Enlight Studies together with Utblick Göteborg start an article exchange collaboration as a testimony of mutual learning, practice exchange, and stimulating analytical thinking.
By: Celina Gleisner.Originally published at Utblick.
The curtain falls, the music stops playing and the necessary distance grows. The loss of art that we are currently experiencing, in the theatres, in the cinemas, on the streets and in many other ways, sheds light on its true value. As Friedrich Nietzsche wrote, “We have art in order not to die of the truth”. Art is supposed to bring people together, but in the pandemic, the exact opposite is necessary.
On a daily basis, we are confronted with news on the pandemic as well as comments, analyses and debates about it. The barrage of information is often as devastating as important. The past year, the current situation and the victims of tomorrow are hanging heavily upon us, even if there seems to be a light at the end of the tunnel. What is the value of art in these times of crisis?
Art lets us live in the moment as well as escape it. The power of art lies in the fact that it knows no limits and can develop freely. Art challenges our perceptions, it helps us grasp reality and question what lies beyond it. Art widens our horizons and encourages us to think of the new and unconventional. But what can be done when you barely have a chance of reaching your audience?
The art and culture sector is trying to adapt to the new requirements of the pandemic, trying to make the best of the situation. Streaming offers and online events are better than nothing but they are no substitute for live performances, exhibitions, cinematic experiences and more. Not all artists can defy the circumstances. Big players in the art world will get through the crisis with a black eye thanks to subsidies. But, cultural life consists of countless small ensembles and artists who operate without a financial safety net. The small players are crucial for the cultural life and art scene. They often show more vividly what defines art and culture: passion, commitment, and courage.
Even if many art forms and experiences seem far away due to the circumstances of the pandemic, some seem closer to us than ever before. The re-birth of hobbies is upon us. Many have decided to take up writing, drawing or to engage in other creative diversions. For example, while concerts are cancelled, the sales of instruments are increasing. Maybe because there is a need to focus on something other than the news or the four walls surrounding us, maybe to cope with the current circumstances. Or maybe just to pass the time.
Art has existed as long as the human race. We use art to entertain and to be entertained, we use it as a form of cultural appreciation and aesthetics. Art impacts personal development and social change. Art gives us a reason to thrive.
The power of Art can be found in many shapes and forms. Books are one example of an art form that stays available during lockdowns.
“Books are the quietest and most constant of friends; they are the most accessible and wisest of counselors, and the most patient of teachers.” (Charles W. Eliot)

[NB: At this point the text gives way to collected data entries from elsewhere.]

(** * Unit quaternions (versors): a shallow embedding of [quaternions/quaternion.py]

    The Python class [Quaternion] extends [GeneralQuaternion] with the
    unit-norm invariant and the rotation operations.  The numbers of the
    program are modelled by the real numbers of the Standard Library, so
    the statements below are about exact real arithmetic; rounding is
    modelled in the module [Binary64] only, which runs the round trip through
    the rotation matrix on binary64 numbers. *)

From Stdlib Require Import String.
From Stdlib Require Import PrimFloat.
From Stdlib Require Import Reals Lra Lia List Bool PeanoNat.
Import ListNotations.
Open Scope R_scope.

(** A decimal float literal denotes the nearest binary64 value, as in Python. *)
Set Warnings "-inexact-float".

(** ** Exceptions and results *)

(** The arguments of the two format strings used by the class. *)
Inductive message : Type :=
| unstable_quaternion (q : list R)   (* 'provided numerically unstable quaternion: %s' % q *)
| cant_multiply_by.                  (* 'cant multiply by %s' % type(p) *)

(** Exception classes that the modelled code can raise.  [QuaternionError]
    is the single class the module imports and raises itself; [ValueError]
    is numpy's answer to arrays whose shapes do not fit, [TypeError] is
    Python's answer to a call with the wrong number of arguments and to
    [len] of an object that has no length. *)
Inductive exception : Type :=
| QuaternionError (msg : message)
| ValueError
| TypeError.

(** The class of an exception: Python's [type(e).__name__]. *)
Definition exception_class (e : exception) : String.string :=
  match e with
  | QuaternionError _ => "QuaternionError"%string
  | ValueError => "ValueError"%string
  | TypeError => "TypeError"%string
  end.

Inductive result (A : Type) : Type :=
| Ok (a : A)
| Raise (e : exception).
Arguments Ok {A} a.
Arguments Raise {A} e.

Definition bind {A B : Type} (r : result A) (k : A -> result B) : result B :=
  match r with
  | Ok a => k a
  | Raise e => Raise e
  end.

Definition fmap {A B : Type} (f : A -> B) (r : result A) : result B :=
  bind r (fun a => Ok (f a)).

Notation "x <- r ;; k" := (bind r (fun x => k))
  (at level 61, r at next level, right associativity).

(** [list(map(f, xs))]: the calls are made left to right, the first
    exception stops the traversal. *)
Fixpoint map_result {A B : Type} (f : A -> result B) (xs : list A) : result (list B) :=
  match xs with
  | [] => Ok []
  | x :: xs' => y <- f x ;; ys <- map_result f xs' ;; Ok (y :: ys)
  end.

(** [functools.reduce(f, xs, init)]. *)
Fixpoint reduce {A B : Type} (f : A -> B -> result A) (xs : list B) (init : A) : result A :=
  match xs with
  | [] => Ok init
  | x :: xs' => acc <- f init x ;; reduce f xs' acc
  end.

(** ** The fragment of numpy the class uses *)
Module np.

(** [np.linalg.norm] of a one-dimensional array. *)
Definition sum_squares (v : list R) : R :=
  fold_right (fun x acc => x * x + acc) 0 v.

Definition norm (v : list R) : R := sqrt (sum_squares v).

(** A two-dimensional array of shape [(r, c)]. *)
Record matrix (r c : nat) : Type := mk_matrix { entry : nat -> nat -> R }.
Arguments mk_matrix {r c} entry.
Arguments entry {r c} m i j.

(** [np.array([[...], ...])] from nested lists. *)
Definition array {r c : nat} (rows : list (list R)) : matrix r c :=
  mk_matrix (fun i j => nth j (nth i rows []) 0).

(** Sum of [f 0 + ... + f (n-1)]. *)
Definition sum_n (n : nat) (f : nat -> R) : R :=
  fold_right (fun k acc => f k + acc) 0 (seq 0 n).

(** [m.dot(v)] for a one-dimensional [v]. *)
Definition dot_vec {r c : nat} (m : matrix r c) (v : list R) : list R :=
  map (fun i => sum_n c (fun j => entry m i j * nth j v 0)) (seq 0 r).

(** [a.dot(b)] for two-dimensional arrays. *)
Definition dot {r k c : nat} (a : matrix r k) (b : matrix k c) : matrix r c :=
  mk_matrix (fun i j => sum_n k (fun l => entry a i l * entry b l j)).

(** [np.diag(w)] of a one-dimensional array of length [n]. *)
Definition diag {n : nat} (w : list R) : matrix n n :=
  mk_matrix (fun i j => if Nat.eqb i j then nth i w 0 else 0).

(** [a.T]. *)
Definition T {r c : nat} (a : matrix r c) : matrix c r :=
  mk_matrix (fun i j => entry a j i).

Definition trace {n : nat} (a : matrix n n) : R :=
  sum_n n (fun i => entry a i i).

(** [a.diagonal()]. *)
Definition diagonal {n : nat} (a : matrix n n) : list R :=
  map (fun i => entry a i i) (seq 0 n).

Definition add {r c : nat} (a b : matrix r c) : matrix r c :=
  mk_matrix (fun i j => entry a i j + entry b i j).

Definition sub {r c : nat} (a b : matrix r c) : matrix r c :=
  mk_matrix (fun i j => entry a i j - entry b i j).

(** [s * a]. *)
Definition scale {r c : nat} (s : R) (a : matrix r c) : matrix r c :=
  mk_matrix (fun i j => s * entry a i j).

Definition identity (n : nat) : matrix n n :=
  mk_matrix (fun i j => if Nat.eqb i j then 1 else 0).

Definition zeros (r c : nat) : matrix r c :=
  mk_matrix (fun _ _ => 0).

(** [a[i, j] = x]: writes inside the shape only. *)
Definition set {r c : nat} (a : matrix r c) (i j : nat) (x : R) : matrix r c :=
  mk_matrix (fun i' j' =>
    if Nat.eqb i' i && Nat.eqb j' j then x else entry a i' j').

(** [a[idx] = vals] for a list of index pairs, as [np.triu_indices] gives. *)
Fixpoint set_at {r c : nat} (a : matrix r c) (idx : list (nat * nat)) (vals : list R)
  : matrix r c :=
  match idx, vals with
  | (i, j) :: idx', x :: vals' => set_at (set a i j x) idx' vals'
  | _, _ => a
  end.

(** [a[idx] = x] for a list of index pairs and one value. *)
Fixpoint fill_at {r c : nat} (a : matrix r c) (idx : list (nat * nat)) (x : R)
  : matrix r c :=
  match idx with
  | (i, j) :: idx' => fill_at (set a i j x) idx' x
  | [] => a
  end.

(** [np.triu_indices(n, k)]: the pairs [(i, j)] with [i + k <= j < n], row by row. *)
Definition triu_indices (n k : nat) : list (nat * nat) :=
  flat_map (fun i => map (fun j => (i, j)) (seq (i + k) (n - (i + k)))) (seq 0 n).

(** [np.diag_indices(n)]. *)
Definition diag_indices (n : nat) : list (nat * nat) :=
  map (fun i => (i, i)) (seq 0 n).

(** [a[i] = vals]: a whole row. *)
Definition set_row {r c : nat} (a : matrix r c) (i : nat) (vals : list R) : matrix r c :=
  mk_matrix (fun i' j' => if Nat.eqb i' i then nth j' vals 0 else entry a i' j').

(** [a[i0:i0+len(vals), j] = vals]: a slice of a column. *)
Definition set_column_slice {r c : nat} (a : matrix r c) (i0 j : nat) (vals : list R)
  : matrix r c :=
  mk_matrix (fun i' j' =>
    if Nat.eqb j' j && Nat.leb i0 i' && Nat.ltb i' (i0 + List.length vals)
    then nth (i' - i0) vals 0 else entry a i' j').

(** [a[i0:i0+r', j0:j0+c'] = b]: a rectangular block. *)
Definition set_block {r c r' c' : nat} (a : matrix r c) (i0 j0 : nat) (b : matrix r' c')
  : matrix r c :=
  mk_matrix (fun i' j' =>
    if Nat.leb i0 i' && Nat.ltb i' (i0 + r') && Nat.leb j0 j' && Nat.ltb j' (j0 + c')
    then entry b (i' - i0) (j' - j0) else entry a i' j').

(** All rows of an array, as nested lists. *)
Definition rows {r c : nat} (a : matrix r c) : list (list R) :=
  map (fun i => map (fun j => entry a i j) (seq 0 c)) (seq 0 r).

(** [a[i]]: one row, as a one-dimensional array. *)
Definition row {r c : nat} (a : matrix r c) (i : nat) : list R :=
  map (fun j => entry a i j) (seq 0 c).

(** [a[:, j]]: one column. *)
Definition column {r c : nat} (a : matrix r c) (j : nat) : list R :=
  map (fun i => entry a i j) (seq 0 r).

(** [np.sign]. *)
Definition sign (x : R) : R :=
  if Rlt_dec x 0 then -1 else if Rlt_dec 0 x then 1 else 0.

(** [v.clip(lo, None)]. *)
Definition clip_min (lo : R) (v : list R) : list R := map (Rmax lo) v.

The reasons why we read are various, and that is one of the many qualities of books: they give (almost) everyone what they are searching for. Books can provide orientation and help in life. They let us live and learn with the characters. Books let us expand our understanding. They can help us feel and process; for example, Albert Camus’s The Plague became the defining book of the coronavirus crisis, just as Ernest Hemingway´s Paris memoir rose to the top of the bestseller lists in France following the terror attacks in 2015.
Furthermore, books give us the opportunity to immerse ourselves in parallel worlds, to live alternative lives and to forget about the present.
“A reader lives a thousand lives before he dies. The man who never reads lives only one.” (George R.R. Martin)
Through books, we can go on journeys despite closed borders and lockdowns. Nonetheless, books can also simply entertain us, which should not be underestimated.
Another still accessible art form is music. Though we are unable to experience it in a crowded concert, music can be just as rousing on the piano at home, in speakers or in our heads. Music can transport us anywhere. Surrounding us from all sides, it can envelop all our feelings, dreams and memories. Back to the one starry night, the city lights reflecting in the water. Sharing headphones with a loved one and together moving with rhyme and rhythm. Though everything has changed, music, just like a time-capsule, can take us back to that very starry night.
During the pandemic, there have been spontaneous balcony concerts, big drive-in concerts and, of course, concerts held via Zoom. Crises or not, music is an extremely effective way of releasing emotion and creating bonds with others, especially during this pandemic when other forms of communication are lacking.
“Music can name the unnameable and communicate the unknowable.” (Leonard Bernstein)
The pandemic changes us, our way of thinking, our actions, and our understanding of the world. Art can accompany us through this time. It helps us through times of uncertainty and grief, it gives us the opportunity to feel and live. It can even help to remind us of why we live. Undoubtedly, the pandemic is a time of worry, a time of sorrow – it is nonetheless also a time that gives us an opportunity to reimagine the world, and our place within it.